For the second year running, only white actors and actresses have been nominated for every major acting category in the Academy Awards. But this time around, people all over the country aren’t taking this lying down. Spreading like wildfire, the controversy has sparked national outrage and prompted numerous Hollywood stars, politicians, and even our own president to weigh in on the matter.
In an interview with Us Weekly Magazine, Matt Damon, a nominee, said “it’s shameful and embarrassing” that no black actors or actresses were nominated. Presidential candidate Hillary Clinton chimed in in an interview with AOL, stating that “the Academy has to catch up with our reality.” Even our president, Barack Obama, told reporters at the White House that the movie industry should “provide opportunity to everybody.”

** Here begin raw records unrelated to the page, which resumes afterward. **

Lemma create_then_delete_restores_witness :
  ∃ p,
    handle (POST_posts {[ "title" := JStr "T"; "content" := JStr "C" ]}) (run [] POSTS)
      = ((JsonPost p, 201), run [] POSTS ++ [p]) ∧
    handle (DELETE_post (id p)) (run [] POSTS ++ [p]) =
      ((JsonMessage ("Post with id " +:+ py_str (id p) +:+ " has been deleted successfully."),
        200), run [] POSTS).
Proof.
  apply (create_then_delete_restores [] _ (JStr "T") (JStr "C")); by vm_compute.
Defined.

(** X8.  Ids are not fresh over time: when the last post of a state of the
    service is deleted, the next create that passes validation assigns an
    id that is not above the deleted one, so the id of a deleted post can
    be given to a new post. *)
Theorem deleted_last_id_reassigned
    (rs : list request) (q : post) (data : gmap string json) (t c : json) :
  last (run rs POSTS) = Some q →
  data !! "title" = Some t → data !! "content" = Some c →
  truthy t = true → truthy c = true →
  ∃ l p,
    run rs POSTS = l ++ [q] ∧
    (handle (DELETE_post (id q)) (run rs POSTS)).2 = l ∧
    handle (POST_posts data) l = ((JsonPost p, 201), l ++ [p]) ∧
    id p ≤ id q.
Proof.
  intros Hlast Ht Hc Htt Hct.
  pose proof (run_increasing_ids rs) as Hinc.
  pose proof (run_positive_ids rs) as Hpos.
  apply last_Some in Hlast as [l Hl]. rewrite Hl in *.
  assert (Forall (λ p, id p < id q) l) as Hlt.
  { apply Forall_forall. intros p Hp. unfold increasing_ids in Hinc.
    rewrite fmap_app in Hinc.
    eapply (StronglySorted_app_1_elem_of Z.lt); [exact Hinc | | by left].
    by apply list_elem_of_fmap_2. }
  exists l. eexists. split_and!.
  - done.
  - unfold handle. rewrite (delete_post_found (id q) (l ++ [q]) q);
      [| apply elem_of_app; right; by left | done].
    simpl. rewrite filter_app, filter_cons_False, filter_nil, app_nil_r by (intros ?; done).
    apply filter_Forall_id. eapply Forall_impl; [exact Hlt |].
    intros p Hp. simpl in *. lia.
  - simpl. by rewrite (add_post_accepts data l t c).
  - simpl. destruct (last l) as [q'|] eqn:Hl'.
    + apply last_Some_elem_of in Hl'. rewrite Forall_forall in Hlt.
      specialize (Hlt q' Hl'). lia.
    + apply Forall_app in Hpos as [_ Hq]. by apply Forall_inv in Hq.
Qed.

Lemma deleted_last_id_reassigned_witness :
  ∃ l p,
    run [] POSTS = l ++ [Post 2 (JStr "Second post") (JStr "This is the second post.")] ∧
    (handle (DELETE_post 2) (run [] POSTS)).2 = l ∧
    handle (POST_posts {[ "title" := JStr "T"; "content" := JStr "C" ]}) l
      = ((JsonPost p, 201), l ++ [p]) ∧
    id p ≤ 2.
Proof.
  apply (deleted_last_id_reassigned []
           (Post 2 (JStr "Second post") (JStr "This is the second post."))
           _ (JStr "T") (JStr "C")); by vm_compute.
Defined.

(** ** Delete on any collection *)

Lemma delete_post_state (post_id : Z) (s : list post) :
  (delete_post post_id s).2 = filter (λ p, id p ≠ post_id) s.
Proof.
  unfold delete_post. destruct (next_post post_id s) as [[i p]|] eqn:E; [done |].
  simpl. symmetry. apply filter_Forall_id, Forall_forall.
  by apply next_post_None.
Qed.


(** X10.  Once an id has been deleted, a further delete of it and an update
    of it are both answered 404 and leave the collection as it is. *)
Theorem delete_post_then_not_found
    (post_id : Z) (data : gmap string json) (s : list post) :
  let s' := (delete_post post_id s).2 in
  delete_post post_id s' =
    ((JsonError ("Post with id " +:+ py_str post_id +:+ " not found."), 404), s') ∧
  update_post post_id data s' =
    ((JsonError ("Post with id " +:+ py_str post_id +:+ " not found."), 404), s').
Proof.
  simpl.
  assert (next_post post_id (delete_post post_id s).2 = None) as Hnone.
  { apply next_post_None. intros p. rewrite delete_post_state.
    by intros [? _]%list_elem_of_filter. }
  unfold delete_post at 1, update_post. by rewrite Hnone.
Qed.
(** Modelled from the spec: [AuthConfig.store] of [trakt/config.py], which
    is not among the sources.  It serializes the fields as JSON and
    overwrites the config file. *)
Definition config_store (d : t) : M unit :=
  λ w, (Ok tt, set_files (insert (config_path d) (FileJson (VDict (config w)))) w).

Section WithEnvironment.
(** [trakt.auth.get_client_info], not among the sources: it asks for the
    client id and secret. *)
Context (get_client_info : M (value * value)).
Context (py_repr : value → string).

Definition update_tokens (d : t) : M unit :=
  p <~ (if is_None (client_id d) && is_None (client_secret d)
        then get_client_info
        else ret (client_id d, client_secret d)) ;;
  config_setattr "CLIENT_ID" (fst p) ;;;
  config_setattr "CLIENT_SECRET" (snd p).

Definition get_device_code (d : t) : M pyobj :=
  cid <~ config_getattr "CLIENT_ID" ;;
  resp <~ client d "/oauth/device/code" (VDict {["client_id" := cid]}) ;;
  user_code <~ obj_get resp "user_code" ;;
  verification_url <~ obj_get resp "verification_url" ;;
  print ("Your user code is: " +:+ TokenAuth.py_str py_repr user_code
         +:+ ", please navigate to " +:+ TokenAuth.py_str py_repr verification_url
         +:+ " to authenticate") ;;;
  requested <~ time ;;
  obj_setitem resp "requested" requested.

Definition get_device_token (d : t) (device_code : value) (store : bool) : M pyobj :=
  cid <~ config_getattr "CLIENT_ID" ;;
  sec <~ config_getattr "CLIENT_SECRET" ;;
  let data := VDict (list_to_map [
    ("code", device_code);
    ("client_id", cid);
    ("client_secret", sec)]) in
  resp <~ client d "/oauth/device/token" data ;;
  code <~ attr_status_code resp ;;
  (if code =? 200
   then
     data <~ meth_json resp ;;
     tok <~ py_get data "access_token" ;;
     ref <~ py_get data "refresh_token" ;;
     created <~ py_get data "created_at" ;;
     expires <~ py_get data "expires_in" ;;
     exp <~ py_add created expires ;;
     config_update [("OAUTH_TOKEN", tok); ("OAUTH_REFRESH", ref);
                    ("OAUTH_EXPIRES_AT", exp)] ;;;
     if store then config_store d else ret tt
   else ret tt) ;;;
  ret resp.

Definition error_messages : gmap Z string :=
  list_to_map [
    (404, "Invalid device_code");
    (409, "You already approved this code");
    (410, "The tokens have expired, restart the process");
    (418, "You explicitly denied this code")].

(** [success_message.format_map(d)] *)
Definition success_message (d : value) : M string :=
  access_token <~ py_getitem d "access_token" ;;
  refresh_token <~ py_getitem d "refresh_token" ;;
  ret ("You've been successfully authenticated. With access_token "
       +:+ TokenAuth.py_str py_repr access_token
       +:+ " and refresh_token " +:+ TokenAuth.py_str py_repr refresh_token).

(** The [while True] loop of [authenticate], run for at most [fuel]
    iterations: [Some response] when the loop reached a [break], [None]
    when it is still polling after [fuel] rounds. *)
Fixpoint poll (fuel : nat) (d : t) (device_code interval : value) : M (option pyobj) :=
  match fuel with
  | O => ret None
  | S fuel' =>
      resp <~ get_device_token d device_code (store d) ;;
      code <~ attr_status_code resp ;;
      if code =? 200 then
        body <~ meth_json resp ;;
        line <~ success_message body ;;
        print line ;;;
        ret (Some resp)
      else if code =? 429 then
        interval' <~ py_double interval ;;
        sleep interval' ;;;
        poll fuel' d device_code interval'
      else if negb (code =? 400) then
        why <~ attr_reason resp ;;
        print (default why (error_messages !! code)) ;;;
        ret (Some resp)
      else
        sleep interval ;;;
        poll fuel' d device_code interval
  end.

Definition authenticate (fuel : nat) (d : t) : M (option pyobj) :=
  update_tokens d ;;;
  resp <~ get_device_code d ;;
  device_code <~ obj_getitem resp "device_code" ;;
  interval <~ obj_getitem resp "interval" ;;
  poll fuel d device_code interval.

End WithEnvironment.
End DeviceAuth.

(** ** Vocabulary of the statements *)

(** The response an exception was built from, for a caller that inspects
    it. *)
Definition carried_response (e : exn) : option response :=
  match e with
  | TraktError _ resp => Some resp
  | _ => None
  end.

(** The payload [request] hands to the session for a method. *)
Definition payload_of (method : string) (data : value) : payload :=
  if String.eqb method "get" then Params data else Body data.

(** The keys [TokenAuth.__init__] puts into the dict. *)
Definition credential_names : list string :=
  ["APPLICATION_ID"; "CLIENT_ID"; "CLIENT_SECRET"; "OAUTH_EXPIRES_AT";
   "OAUTH_REFRESH"; "OAUTH_TOKEN"; "OAUTH_TOKEN_VALID"; "REDIRECT_URI"].

(** Every key of [__init__] is in the dict (its value may be [None]). *)
Definition has_keys (w : world) : Prop :=
  Forall (λ k, is_Some (fields w !! k)) credential_names.

(** A field that holds something other than [None]. *)
Definition is_set (w : world) (key : string) : Prop :=
  ∃ v, fields w !! key = Some v ∧ v ≠ VNone.

(** The body of the refresh request, from the dict as it is. *)
Definition refresh_data (w : world) : value :=
  VDict (list_to_map [
    ("client_id", default VNone (fields w !! "CLIENT_ID"));
    ("client_secret", default VNone (fields w !! "CLIENT_SECRET"));
    ("refresh_token", default VNone (fields w !! "OAUTH_REFRESH"));
    ("redirect_uri", default VNone (fields w !! "REDIRECT_URI"));
    ("grant_type", VStr "refresh_token")]).

(** The refresh request as a hook-free client puts it on the wire. *)
Definition refresh_request (c : HttpClient.t) (w : world) : http_request :=
  Request "post" (HttpClient.base_url c +:+ "/oauth/token")
    (HttpClient.headers c) (Body (refresh_data w)).

(** What a computation leaves alone. *)
Definition only_fields_change (w w' : world) : Prop :=
  files w' = files w ∧ inbox w' = inbox w ∧ sent w' = sent w
  ∧ clock w' = clock w ∧ config w' = config w
  ∧ slept w' = slept w ∧ printed w' = printed w.

(** One round of the loop of [load_config]. *)
Definition load_key (config_data : value) (key : string) : M unit :=
  cur <~ TokenAuth.getitem key ;;
  if negb (is_None cur) then ret tt
  else (v <~ py_get config_data key ;; TokenAuth.setitem key v).

(** The world once a request went out and the first waiting response,
    before [rest], came back. *)
Definition after_exchange (rq : http_request) (rest : list response) (w : world) : world :=
  set_inbox rest (set_sent (sent w ++ [rq]) w).

(** The keyword arguments [refresh_token] hands to [store_token]. *)
Definition persisted (w : world) : gmap string value :=
  list_to_map [
    ("CLIENT_ID", default VNone (fields w !! "CLIENT_ID"));
    ("CLIENT_SECRET", default VNone (fields w !! "CLIENT_SECRET"));
    ("OAUTH_TOKEN", default VNone (fields w !! "OAUTH_TOKEN"));
    ("OAUTH_REFRESH", default VNone (fields w !! "OAUTH_REFRESH"));
    ("OAUTH_EXPIRES_AT", default VNone (fields w !! "OAUTH_EXPIRES_AT"))].

(** A computation that neither sends a request nor consumes a response. *)
Definition network_quiet {A} (c : M A) : Prop :=
  ∀ w r w', c w = (r, w') → sent w' = sent w ∧ inbox w' = inbox w.

(** The request [__call__] returns for client id [cid] and token [tok]. *)
Definition signed (py_repr : value → string) (cid tok : value)
    (r : http_request) : http_request :=
  Request (rq_method r) (rq_url r)
    (header_assign "Authorization" (VStr ("Bearer " +:+ TokenAuth.py_str py_repr tok))
       (header_assign "trakt-api-key" cid (rq_headers r)))
    (rq_payload r).

(** The condition under which [get_token] skips [validate_token]. *)
Definition no_refresh_path (w : world) : Prop :=
  ∀ valid exp ref,
    fields w !! "OAUTH_TOKEN_VALID" = Some valid →
    fields w !! "OAUTH_EXPIRES_AT" = Some exp →
    fields w !! "OAUTH_REFRESH" = Some ref →
    truthy valid = true ∨ exp = VNone ∨ ref = VNone.

(** The world after [sleep(secs)] for a whole number of seconds. *)
Definition after_sleep (secs : Z) (w : world) : world :=
  set_clock (clock w + secs * 1000000) (set_slept (slept w ++ [VInt secs]) w).

(** The world after [print(line)]. *)
Definition after_print (line : string) (w : world) : world :=
  set_printed (printed w ++ [line]) w.

(** The token request of the device flow as a hook-free [HttpClient]
    puts it on the wire. *)
Definition device_token_request (c : HttpClient.t) (device_code cid sec : value)
    : http_request :=
  Request "post" (HttpClient.base_url c +:+ "/oauth/device/token")
    (HttpClient.headers c)
    (Body (VDict (list_to_map [
       ("code", device_code);
       ("client_id", cid);
       ("client_secret", sec)]))).

(** The exception a poll over an [HttpClient] ends in, by the response. *)
Definition poll_exception (errors : errors_module) (resp : response) : exn :=
  if status_code resp =? 204 then AttributeError "status_code"
  else match HttpClient.error_map errors !! status_code resp with
       | Some cls => TraktError cls resp
       | None => match content resp with
                 | Some _ => AttributeError "status_code"
                 | None => JSONDecodeError
                 end
       end.

(** [auth = TokenAuth(client, path, params); client.set_auth(auth)]: one
    client object, held by [auth] and signed by it.  The hook of that
    client is [auth], whose own client is that client again, hook
    included.  The knot is unrolled by the number [depth] of nested hook
    calls the Python stack has room for: the call past it raises. *)
Fixpoint self_signed (errors : errors_module) (py_repr : value → string)
    (base : string) (hdrs : gmap string value) (path : string)
    (depth : nat) : hook :=
  match depth with
  | O => λ _, raise RecursionError
  | S depth' =>
      TokenAuth.__call__ errors py_repr
        (TokenAuth.Make
           (HttpClient.Make (Some (self_signed errors py_repr base hdrs path depth'))
              base hdrs)
           path)
  end.


(** The client after [client.set_auth(auth)], for the [auth] that was
    built on this client. *)
Definition self_signing (errors : errors_module) (py_repr : value → string)
    (c : HttpClient.t) (path : string) (depth : nat) : HttpClient.t :=
  HttpClient.set_auth c
    (self_signed errors py_repr (HttpClient.base_url c) (HttpClient.headers c)
       path depth).

(** What [load_config] leaves in a field that held [cur], given the
    object [m] of the file: an unset field takes [m.get(key)], any other
    stays. *)
Definition filled (m : gmap string value) (key : string) (cur : option value)
    : option value :=
  match cur with
  | Some VNone => Some (default VNone (m !! key))
  | _ => cur
  end.

(** [load_config] does not return at once: the client id or the client
    secret is unset. *)
Definition wants_load (w : world) : Prop :=
  fields w !! "CLIENT_ID" = Some VNone ∨ fields w !! "CLIENT_SECRET" = Some VNone.

(** A decoded JSON value that is not an object. *)
Definition not_a_dict (v : value) : Prop :=
  match v with VDict _ => False | _ => True end.


(** A computation that removes no key from the dict. *)
Definition key_keeping {A} (c : M A) : Prop :=
  ∀ w r w' k, c w = (r, w') → is_Some (fields w !! k) → is_Some (fields w' !! k).


(** The five names [refresh_token] passes to [store_token]. *)
Definition persisted_names : list string :=
  ["CLIENT_ID"; "CLIENT_SECRET"; "OAUTH_TOKEN"; "OAUTH_REFRESH"; "OAUTH_EXPIRES_AT"].


(** A computation that sends nothing, or one POST to the token endpoint
    under [base]. *)
Definition refresh_only {A} (base : string) (c : M A) : Prop :=
  ∀ w r w', c w = (r, w') →
    sent w' = sent w
    ∨ ∃ rq, sent w' = (sent w ++ [rq])%list
            ∧ rq_method rq = "post"
            ∧ rq_url rq = base +:+ "/oauth/token".
(** * GitHubTools: a shallow embedding of the two bulk-operation scripts

    - [ReposFromTe]    embeds [GetAllTEReposAndCommit/repos_from_te.py]
      (clone, add a workflow file on a branch, push, open a pull request,
      request reviewers, record the pull-request URLs);
    - [CreateBranches] embeds [GitHubCreateBranches/create_branches_in_projects.py]
      (pick an environment, confirm, create one branch in each repository).

    Both scripts are sequences of calls into the outside world (the hosting
    REST API, git, the file system, the console).  What the outside world
    answers is a parameter of each script: a function from the request (or
    the local call) to its result, one per script run.  The scripts
    themselves are state-passing functions over a [world] that records what
    they did: the HTTP requests issued, the local calls made, the lines
    printed, the console input left to read and the content of the output
    file.  A Python exception is an [exn] carried by the [Raise] outcome,
    [sys.exit(n)] is [Exit n].

    Within one run every request a script issues differs from the others
    (another page, another repository) as long as no repository is listed
    twice, so that a function of the request describes any run of the API. *)

From Stdlib Require Import String Ascii List ZArith Bool Lia.
Import ListNotations.

Set Warnings "-register-all,-notation-for-abbreviation".

Local Open Scope string_scope.
Local Open Scope Z_scope.

(* ===================================================================== *)
(** ** The Python values and exceptions the scripts handle                *)
(* ===================================================================== *)

Module Py.

(** What [response.json()] can produce, and [None]. *)
Inductive value : Type :=
| VNone
| VBool (b : bool)
| VInt (n : Z)
| VStr (s : string)
| VList (l : list value)
| VDict (d : list (string * value)).

(** Truth value of an object, as [if x:] and [not x] test it. *)
Definition truthy (v : value) : bool :=
  match v with
  | VNone => false
  | VBool b => b
  | VInt n => negb (n =? 0)
  | VStr s => negb (s =? "")%string
  | VList l => match l with [] => false | _ :: _ => true end
  | VDict d => match d with [] => false | _ :: _ => true end
  end.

Naturally, those who disagree with the whitewashed Oscars have taken to social media to spread the word, prompting the creation of the popular Twitter hashtag #OscarsSoWhite as well as a boycott of the Oscars by stars like Will Smith and his wife Jada Pinkett Smith.
And this phenomenon is nothing new. Over the Academy’s 88 year life span, the winners of these awards have always been hugely disproportionate in favor of white actors and actresses. In the entirety of the Awards’ history, there have been a total of four black, two Asian, and only one Hispanic best actor winners. And best actress has even less minority winners, with only one black woman, one Asian woman, and no Hispanics taking home the award. Every other winner has been white.
In the 2010 census, it was found that demographically, the United States is about 64% white, 16% Latino, and 12% black. So, if the system were unbiased, one would expect to see a similar distribution of winners in major acting categories. However this is not the case. Black people have only taken home 4% of the best actor trophies, and Latinos only 1%.
This imbalance stems from the Academy itself. The process for entry into the Academy is stacked against minorities. In order to even seek admission, one must not only have “demonstrated exceptional achievement in the field of theatrical motion pictures,” but also receive two sponsors from the current members. This creates a system where minorities are less likely to receive sponsorship than someone of the dominant race. In a recent survey by the Los Angeles Times of the 6,028 members of the Academy Award voters, it was found that 94% were white, 2% were black, and less than 2% were Latino. Obviously, these numbers are hugely disproportionate to the national racial spread, leading to the bias we see in movies and actors that are nominated.
“I think the Oscars debate is really just an expression of this broader issue of, are we making sure that everybody is getting a fair shot?” Obama said in the same White House interview.
In response to this controversy, the President brings to the surface the larger issue of race relations in the United States and the question that seems to be on everyone’s mind in recent years. Are minorities getting fair treatment in the United States? And with the Black Lives Matter movement still fresh in people’s minds, the Academy of Motion Picture Arts and Sciences needed a way to save face with the public.
In response to this national outrage. the Oscars released a statement detailing their plan to take historic action “designed to make the Academy’s membership, its governing bodies, and its voting members significantly more diverse.” The Academy claims that they will be launching a new, global mission to seek out more diverse members to increase the variety of movies, actors, and actress nominated for their performance. Whether or not this campaign will come to fruition is yet to be seen.